WHAT YOU SHOULD DO :: Check each line of the material below for the word "caller". Say how many lines have it, and nothing else.

THE RECORDS ::
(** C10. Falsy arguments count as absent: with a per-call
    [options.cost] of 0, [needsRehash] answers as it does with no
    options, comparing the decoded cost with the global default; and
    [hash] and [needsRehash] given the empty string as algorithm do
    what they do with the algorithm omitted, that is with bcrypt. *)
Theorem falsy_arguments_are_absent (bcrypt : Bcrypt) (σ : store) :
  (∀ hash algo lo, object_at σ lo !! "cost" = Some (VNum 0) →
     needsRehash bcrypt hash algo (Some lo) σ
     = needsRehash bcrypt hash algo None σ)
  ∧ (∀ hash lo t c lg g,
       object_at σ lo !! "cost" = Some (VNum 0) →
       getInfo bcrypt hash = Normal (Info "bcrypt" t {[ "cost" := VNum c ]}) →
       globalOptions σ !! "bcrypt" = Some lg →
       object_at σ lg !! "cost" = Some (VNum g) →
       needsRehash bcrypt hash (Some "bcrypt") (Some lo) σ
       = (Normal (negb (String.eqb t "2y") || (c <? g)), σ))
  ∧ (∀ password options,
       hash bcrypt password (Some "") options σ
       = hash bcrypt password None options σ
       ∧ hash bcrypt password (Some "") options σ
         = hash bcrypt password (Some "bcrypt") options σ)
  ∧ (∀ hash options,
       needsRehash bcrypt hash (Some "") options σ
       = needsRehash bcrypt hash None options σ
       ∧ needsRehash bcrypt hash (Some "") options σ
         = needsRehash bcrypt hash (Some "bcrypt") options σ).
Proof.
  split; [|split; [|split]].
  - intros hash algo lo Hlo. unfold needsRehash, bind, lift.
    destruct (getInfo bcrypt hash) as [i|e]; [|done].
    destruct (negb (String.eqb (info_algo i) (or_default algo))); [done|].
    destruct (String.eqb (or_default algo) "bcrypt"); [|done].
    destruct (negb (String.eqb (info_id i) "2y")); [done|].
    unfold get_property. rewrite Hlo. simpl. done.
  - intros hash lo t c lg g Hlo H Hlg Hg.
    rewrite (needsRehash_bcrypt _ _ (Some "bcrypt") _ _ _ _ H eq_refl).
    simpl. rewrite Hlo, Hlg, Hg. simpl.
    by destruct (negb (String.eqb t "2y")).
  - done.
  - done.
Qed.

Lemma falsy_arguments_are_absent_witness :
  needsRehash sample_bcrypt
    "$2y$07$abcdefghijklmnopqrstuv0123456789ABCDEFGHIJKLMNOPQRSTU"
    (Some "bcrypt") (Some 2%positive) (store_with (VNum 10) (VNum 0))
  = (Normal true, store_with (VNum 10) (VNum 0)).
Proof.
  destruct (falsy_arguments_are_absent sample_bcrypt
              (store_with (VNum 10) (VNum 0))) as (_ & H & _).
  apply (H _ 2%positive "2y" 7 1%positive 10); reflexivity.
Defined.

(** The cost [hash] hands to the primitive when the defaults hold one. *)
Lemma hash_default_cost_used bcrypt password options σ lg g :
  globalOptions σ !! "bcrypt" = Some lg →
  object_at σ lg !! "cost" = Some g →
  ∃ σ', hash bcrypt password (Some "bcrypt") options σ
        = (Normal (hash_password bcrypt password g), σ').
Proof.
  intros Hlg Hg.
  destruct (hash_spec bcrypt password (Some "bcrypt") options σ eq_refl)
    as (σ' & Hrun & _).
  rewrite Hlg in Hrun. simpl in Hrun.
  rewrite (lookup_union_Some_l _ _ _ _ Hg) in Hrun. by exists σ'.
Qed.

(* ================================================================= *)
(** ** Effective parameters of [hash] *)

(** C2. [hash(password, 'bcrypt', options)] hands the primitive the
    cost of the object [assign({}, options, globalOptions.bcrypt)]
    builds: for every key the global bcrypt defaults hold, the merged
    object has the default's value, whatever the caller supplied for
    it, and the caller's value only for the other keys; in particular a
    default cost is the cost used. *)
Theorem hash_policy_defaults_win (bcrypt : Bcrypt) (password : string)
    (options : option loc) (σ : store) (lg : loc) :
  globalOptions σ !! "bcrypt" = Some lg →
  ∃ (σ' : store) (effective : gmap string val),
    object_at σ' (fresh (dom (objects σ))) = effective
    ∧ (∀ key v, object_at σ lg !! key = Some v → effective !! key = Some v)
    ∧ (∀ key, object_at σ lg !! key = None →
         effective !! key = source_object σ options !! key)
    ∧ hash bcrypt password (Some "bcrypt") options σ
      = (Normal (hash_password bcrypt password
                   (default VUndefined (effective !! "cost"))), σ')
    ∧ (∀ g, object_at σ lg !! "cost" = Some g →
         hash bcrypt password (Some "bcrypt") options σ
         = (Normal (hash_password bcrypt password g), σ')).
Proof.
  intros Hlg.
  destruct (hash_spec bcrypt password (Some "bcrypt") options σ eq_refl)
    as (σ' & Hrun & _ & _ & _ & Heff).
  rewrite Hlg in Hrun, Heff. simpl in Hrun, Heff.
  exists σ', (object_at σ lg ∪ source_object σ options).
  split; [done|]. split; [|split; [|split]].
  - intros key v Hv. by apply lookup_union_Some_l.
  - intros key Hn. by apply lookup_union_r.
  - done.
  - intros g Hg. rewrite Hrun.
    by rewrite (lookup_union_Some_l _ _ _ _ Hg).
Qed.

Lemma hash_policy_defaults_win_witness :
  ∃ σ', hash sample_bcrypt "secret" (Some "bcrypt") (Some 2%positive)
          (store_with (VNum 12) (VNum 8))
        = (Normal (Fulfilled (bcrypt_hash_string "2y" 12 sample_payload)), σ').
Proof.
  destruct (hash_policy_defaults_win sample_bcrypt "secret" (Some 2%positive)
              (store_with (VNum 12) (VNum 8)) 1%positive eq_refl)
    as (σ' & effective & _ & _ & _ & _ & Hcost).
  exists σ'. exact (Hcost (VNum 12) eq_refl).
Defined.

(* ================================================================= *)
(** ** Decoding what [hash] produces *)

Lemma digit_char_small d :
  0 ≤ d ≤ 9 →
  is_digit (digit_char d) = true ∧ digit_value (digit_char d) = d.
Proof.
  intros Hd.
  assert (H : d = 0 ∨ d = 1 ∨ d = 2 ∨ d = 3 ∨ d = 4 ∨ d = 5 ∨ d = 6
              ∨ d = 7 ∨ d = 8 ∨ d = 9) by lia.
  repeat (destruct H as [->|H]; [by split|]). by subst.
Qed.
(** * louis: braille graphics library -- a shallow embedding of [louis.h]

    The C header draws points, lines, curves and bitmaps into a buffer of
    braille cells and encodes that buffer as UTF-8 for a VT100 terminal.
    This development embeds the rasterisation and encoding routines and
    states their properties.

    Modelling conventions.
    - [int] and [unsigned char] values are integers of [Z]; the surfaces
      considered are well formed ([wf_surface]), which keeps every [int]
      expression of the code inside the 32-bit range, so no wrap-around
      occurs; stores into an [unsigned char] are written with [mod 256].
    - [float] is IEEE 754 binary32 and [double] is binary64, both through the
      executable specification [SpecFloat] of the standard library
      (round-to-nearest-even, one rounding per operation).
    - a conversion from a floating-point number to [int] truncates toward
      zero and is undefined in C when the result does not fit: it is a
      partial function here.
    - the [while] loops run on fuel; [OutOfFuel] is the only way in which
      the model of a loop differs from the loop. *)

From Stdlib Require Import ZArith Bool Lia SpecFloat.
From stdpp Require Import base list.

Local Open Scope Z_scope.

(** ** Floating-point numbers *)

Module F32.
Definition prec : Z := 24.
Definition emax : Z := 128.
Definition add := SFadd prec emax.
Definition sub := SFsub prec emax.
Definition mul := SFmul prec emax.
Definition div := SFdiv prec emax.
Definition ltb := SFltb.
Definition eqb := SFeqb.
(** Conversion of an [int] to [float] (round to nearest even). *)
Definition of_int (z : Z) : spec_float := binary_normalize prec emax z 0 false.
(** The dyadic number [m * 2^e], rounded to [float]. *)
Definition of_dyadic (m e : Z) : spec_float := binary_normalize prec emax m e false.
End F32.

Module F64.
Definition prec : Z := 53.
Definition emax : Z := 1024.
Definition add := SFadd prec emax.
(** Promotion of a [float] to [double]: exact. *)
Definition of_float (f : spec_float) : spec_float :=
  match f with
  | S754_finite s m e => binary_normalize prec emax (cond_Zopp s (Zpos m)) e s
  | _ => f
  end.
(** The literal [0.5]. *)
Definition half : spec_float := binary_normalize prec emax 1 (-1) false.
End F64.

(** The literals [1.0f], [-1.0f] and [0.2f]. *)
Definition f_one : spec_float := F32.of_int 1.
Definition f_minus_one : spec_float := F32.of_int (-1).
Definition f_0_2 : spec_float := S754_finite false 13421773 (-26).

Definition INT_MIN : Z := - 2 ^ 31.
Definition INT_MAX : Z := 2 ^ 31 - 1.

SOLUTION FOR THIS TASK :: 2